Resistance in Africa: a workshop for activist-scholars

In an introduction to a special issue in ROAPE (free to access – see link below), based on our workshop in Johannesburg, Peter Dwyer argues that a radical academic journal must provide activists with a platform to get their stories and experience to a much wider audience. In the context of the economic crisis triggered by Covid-19, and an emerging global movement, this is more urgent than ever.  

By Peter Dwyer

In the editorial below, written in late November 2019, I tried to emphasise several points. Firstly, that the role of activists and the organisations and networks in which they are embedded are still much under-researched and under-valued in African studies. This journal is no exception. What activists do or do not do matters fundamentally to their lives, the lives of those amongst whom they live and work and those that rule over them. Secondly, when the shit next hits the fan, it will be these types of people we met in the workshops who will be the first to respond. Or they will be connected to others who will be ‘doing something about it’. Thirdly, a radical academic journal must, at a minimum, help activists use it and to provide a platform for them to get their stories and experience to a much wider audience.

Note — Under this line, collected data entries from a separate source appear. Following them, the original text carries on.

(** * App.vue: the employee roster component

    A shallow embedding of the script block of [src/App.vue]: the status
    message helper [mostrarMensaje], the retrying HTTP client
    [fetchWithRetry], and the two controller operations [obtenerEmpleados]
    and [agregarEmpleado], together with the part of the template that
    decides what the list area shows.

    The component runs on a single-threaded event loop.  The model runs one
    operation at a time against a virtual clock: every [await] (a network
    call or a back-off delay) moves the clock forward and fires the timers
    that became due meanwhile.  The replies of the network are an oracle
    indexed by the number of requests issued so far. *)

From Stdlib Require Import List ZArith NArith Arith Bool Lia.
From Stdlib Require Import String Ascii DecimalString.
From Stdlib Require Import Sorted Permutation.
From Equations Require Import Equations.
Import ListNotations.

(** ** The JavaScript values the component handles *)

Module JS.

(** A JavaScript string is a sequence of UTF-16 code units. *)
Definition jsstring := list N.

(** An ASCII literal as a JavaScript string. *)
Definition lit (s : string) : jsstring :=
  map N_of_ascii (list_ascii_of_string s).

Fixpoint eqb (a b : jsstring) : bool :=
  match a, b with
  | [], [] => true
  | x :: a', y :: b' => N.eqb x y && eqb a' b'
  | _, _ => false
  end.

(** [String(n)] for an integer (below 1e21, where JavaScript switches to
    the exponent notation). *)
Definition of_N (n : N) : jsstring := lit (NilZero.string_of_uint (N.to_uint n)).
Definition of_nat (n : nat) : jsstring := of_N (N.of_nat n).
Definition of_Z (z : Z) : jsstring := lit (NilZero.string_of_int (Z.to_int z)).

(** ECMAScript WhiteSpace and LineTerminator code points, the ones
    [String.prototype.trim] strips; all of them are single code units. *)
Definition is_space (c : N) : bool :=
  match c with
  | 0x09 | 0x0A | 0x0B | 0x0C | 0x0D | 0x20 | 0xA0
  | 0x1680 | 0x2028 | 0x2029 | 0x202F | 0x205F | 0x3000 | 0xFEFF => true
  | _ => (0x2000 <=? c) && (c <=? 0x200A)
  end%N.

Fixpoint trimStart (s : jsstring) : jsstring :=
  match s with
  | c :: s' => if is_space c then trimStart s' else s
  | [] => []
  end.

Definition trimEnd (s : jsstring) : jsstring := rev (trimStart (rev s)).

Definition trim (s : jsstring) : jsstring := trimEnd (trimStart s).

(** A string in a condition: the empty string is the only falsy one. *)
Definition truthy (s : jsstring) : bool :=
  match s with [] => false | _ => true end.

(** The values carried by the fields of the records the server sends.
    Numbers are integers (the ids of the roster). *)
Inductive value :=
| JNum (n : Z)
| JStr (s : jsstring).

(** A flat object, as [JSON.parse] builds it: its own properties in order,
    keys pairwise distinct. *)
Definition object := list (jsstring * value).

(** Property read [o.key]; [None] is [undefined]. *)
Fixpoint get (key : jsstring) (o : object) : option value :=
  match o with
  | [] => None
  | (k, v) :: o' => if eqb k key then Some v else get key o'
  end.

(** A number as arithmetic produces it: an integer or NaN. *)
Inductive number :=
| NaN
| Num (n : Z).

(** [ToNumber] on a property read.  [undefined] gives NaN.  A string would
    go through StringToNumber, which is not modelled: the records of the
    roster carry numeric ids, and a string is given NaN here.  What is
    stated below about the order of the list is stated for records that
    carry a numeric id ([tiene_id]) or none at all. *)
Definition to_number (v : option value) : number :=
  match v with
  | Some (JNum n) => Num n
  | Some (JStr _) => NaN
  | None => NaN
  end.

(** The binary [-]. *)
Definition sub (a b : number) : number :=
  match a, b with
  | Num x, Num y => Num (x - y)
  | _, _ => NaN
  end.

(** [Array.prototype.sort(comparefn)].  The comparator's result is read as
    ECMAScript's SortCompare does: NaN counts as +0.  The sort is stable
    (ES2019), so for a consistent comparator its result is determined
    ([sort_unique] below, for the comparator of the roster); it is computed
    here by insertion from the right, which keeps an element in front of
    the later ones that compare equal to it.  For an inconsistent
    comparator the order is left to the engine, and this is one such
    order. *)
Section Sort.

Variable A : Type.
Variable comparefn : A -> A -> number.

Definition sort_compare (x y : A) : Z :=
  match comparefn x y with
  | NaN => 0
  | Num v => v
  end.

Fixpoint insert (x : A) (l : list A) : list A :=
  match l with
  | [] => [x]
  | y :: l' => if (sort_compare x y <=? 0)%Z then x :: l else y :: insert x l'
  end.

Fixpoint sort (l : list A) : list A :=
  match l with
  | [] => []
  | x :: l' => insert x (sort l')
  end.

End Sort.
Arguments sort_compare {A} comparefn x y.
Arguments insert {A} comparefn x l.
Arguments sort {A} comparefn l.

(** Vue's [toDisplayString] in an interpolation [{{ ... }}]. *)
Definition toDisplayString (v : option value) : jsstring :=
  match v with
  | None => []
  | Some (JNum n) => of_Z n
  | Some (JStr s) => s
  end.

(** What a rejected promise or a [throw] carries. *)
Inductive result (E A : Type) :=
| Ok (a : A)
| Throw (e : E).
Arguments Ok {E A} a.
Arguments Throw {E A} e.

End JS.

Import JS.

(** ** HTTP through axios *)

(** The body of a response.  [Arreglo] is a JSON array of flat objects;
    [Otro] stands for any payload that is not an array (an empty body, a
    string, an object, null), on which [data.sort] raises a TypeError. *)
Inductive Body :=
| Arreglo (filas : list object)
| Otro.

(** An axios response; only the parts the component may read. *)
Record Response := mkResponse {
  status : Z;
  data : Body
}.

(** What the transport does with one request: it fails without a response,
    or a response with some status arrives; either way after [latency]
    milliseconds. *)
Inductive Outcome :=
| Transport (msg : jsstring)
| Http (st : Z) (body : Body).

Record NetReply := mkNetReply {
  latency : N;
  outcome : Outcome
}.

Inductive JsError :=
| NetworkFailure (msg : jsstring)      (* AxiosError without a response *)
| ServerFailure (response : Response)  (* AxiosError: status outside 2xx *)
| TypeError.

(** The options the callers pass, and the config [{ url, ...options }]. *)
Record Options := mkOptions {
  o_method : jsstring;
  o_data : option object
}.

Record Config := mkConfig {
  url : jsstring;
  method : jsstring;
  payload : option object
}.

Definition spread (u : jsstring) (options : Options) : Config :=
  mkConfig u (o_method options) (o_data options).

(** axios's default [validateStatus]: the promise resolves on a 2xx status
    and rejects otherwise. *)
Definition validateStatus (st : Z) : bool := ((200 <=? st) && (st <? 300))%Z.

Definition settle (r : NetReply) : result JsError Response :=
  match outcome r with
  | Transport msg => Throw (NetworkFailure msg)
  | Http st body =>
      if validateStatus st then Ok (mkResponse st body)
      else Throw (ServerFailure (mkResponse st body))
  end.

(** ** The state of the component and of its environment *)

(** What a run leaves behind for an observer, in order: the trace. *)
Inductive Evento :=
| Peticion (cfg : Config)                    (* axios(cfg) *)
| Aviso (msg : jsstring) (error : JsError)   (* console.warn(msg, error) *)
| Espera (handle : nat) (delay : N)          (* awaited setTimeout(resolve, delay) *)
| Fallo (error : JsError).                   (* console.error(error) *)

(** The refs of the script block under their own names, then the
    environment: the clock in milliseconds, the pending timers that clear
    the message (handle and deadline), the next timer handle, the number of
    requests issued, and the trace. *)
Record Estado := mkEstado {
  empleados : list object;
  isLoading : bool;
  esError : bool;
  mensajeEstado : jsstring;
  nombreInput : jsstring;
  mensajeTimeoutId : option nat;
  clock : N;
  timers : list (nat * N);
  next_handle : nat;
  sent : nat;
  trace : list Evento
}.

Definition set_empleados v s :=
  mkEstado v (isLoading s) (esError s) (mensajeEstado s) (nombreInput s)
    (mensajeTimeoutId s) (clock s) (timers s) (next_handle s) (sent s) (trace s).
Definition set_isLoading v s :=
  mkEstado (empleados s) v (esError s) (mensajeEstado s) (nombreInput s)
    (mensajeTimeoutId s) (clock s) (timers s) (next_handle s) (sent s) (trace s).
Definition set_esError v s :=
  mkEstado (empleados s) (isLoading s) v (mensajeEstado s) (nombreInput s)
    (mensajeTimeoutId s) (clock s) (timers s) (next_handle s) (sent s) (trace s).
Definition set_mensajeEstado v s :=
  mkEstado (empleados s) (isLoading s) (esError s) v (nombreInput s)
    (mensajeTimeoutId s) (clock s) (timers s) (next_handle s) (sent s) (trace s).
Definition set_nombreInput v s :=
  mkEstado (empleados s) (isLoading s) (esError s) (mensajeEstado s) v
    (mensajeTimeoutId s) (clock s) (timers s) (next_handle s) (sent s) (trace s).
Definition set_mensajeTimeoutId v s :=
  mkEstado (empleados s) (isLoading s) (esError s) (mensajeEstado s) (nombreInput s)
    v (clock s) (timers s) (next_handle s) (sent s) (trace s).
Definition set_clock v s :=
  mkEstado (empleados s) (isLoading s) (esError s) (mensajeEstado s) (nombreInput s)
    (mensajeTimeoutId s) v (timers s) (next_handle s) (sent s) (trace s).
Definition set_timers v s :=
  mkEstado (empleados s) (isLoading s) (esError s) (mensajeEstado s) (nombreInput s)
    (mensajeTimeoutId s) (clock s) v (next_handle s) (sent s) (trace s).
Definition set_next_handle v s :=
  mkEstado (empleados s) (isLoading s) (esError s) (mensajeEstado s) (nombreInput s)
    (mensajeTimeoutId s) (clock s) (timers s) v (sent s) (trace s).
Definition set_sent v s :=
  mkEstado (empleados s) (isLoading s) (esError s) (mensajeEstado s) (nombreInput s)
    (mensajeTimeoutId s) (clock s) (timers s) (next_handle s) v (trace s).
(** An event is appended to the trace. *)
Definition anotar (e : Evento) s :=
  mkEstado (empleados s) (isLoading s) (esError s) (mensajeEstado s) (nombreInput s)
    (mensajeTimeoutId s) (clock s) (timers s) (next_handle s) (sent s) (trace s ++ [e]).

Tragically all of which has been underscored by the public health and economic crisis created by the emergence of the Covid-19 pandemic resulting in the global ‘great lockdown’ from mid-March 2020. As the ruling classes of the world, particularly in China, Europe and North America, put capitalism into a self-induced coma, the fall out for everyone, but particularly the popular classes in the majority countries of the world continue to be unparalleled and immense. The immediate consequences of, what the Nigerian activist Femi Aborisade referred to as ‘the copy and paste’ lockdown, have been captured by several of the activists in the ROAPE webinar Africa and the Pandemic: Clampdown, Survival and Resistance. It is not surprising that the epicentres of the pandemic mirror the key networks and centres for capitalist exploitation in Africa: Nigeria and South Africa. We also know that women will be disproportionately affected and will face a triple whammy: less access to health care, pushed out of the informal sector where they make up the bulk of the labour force and exposed to an even greater risk of gender based violence.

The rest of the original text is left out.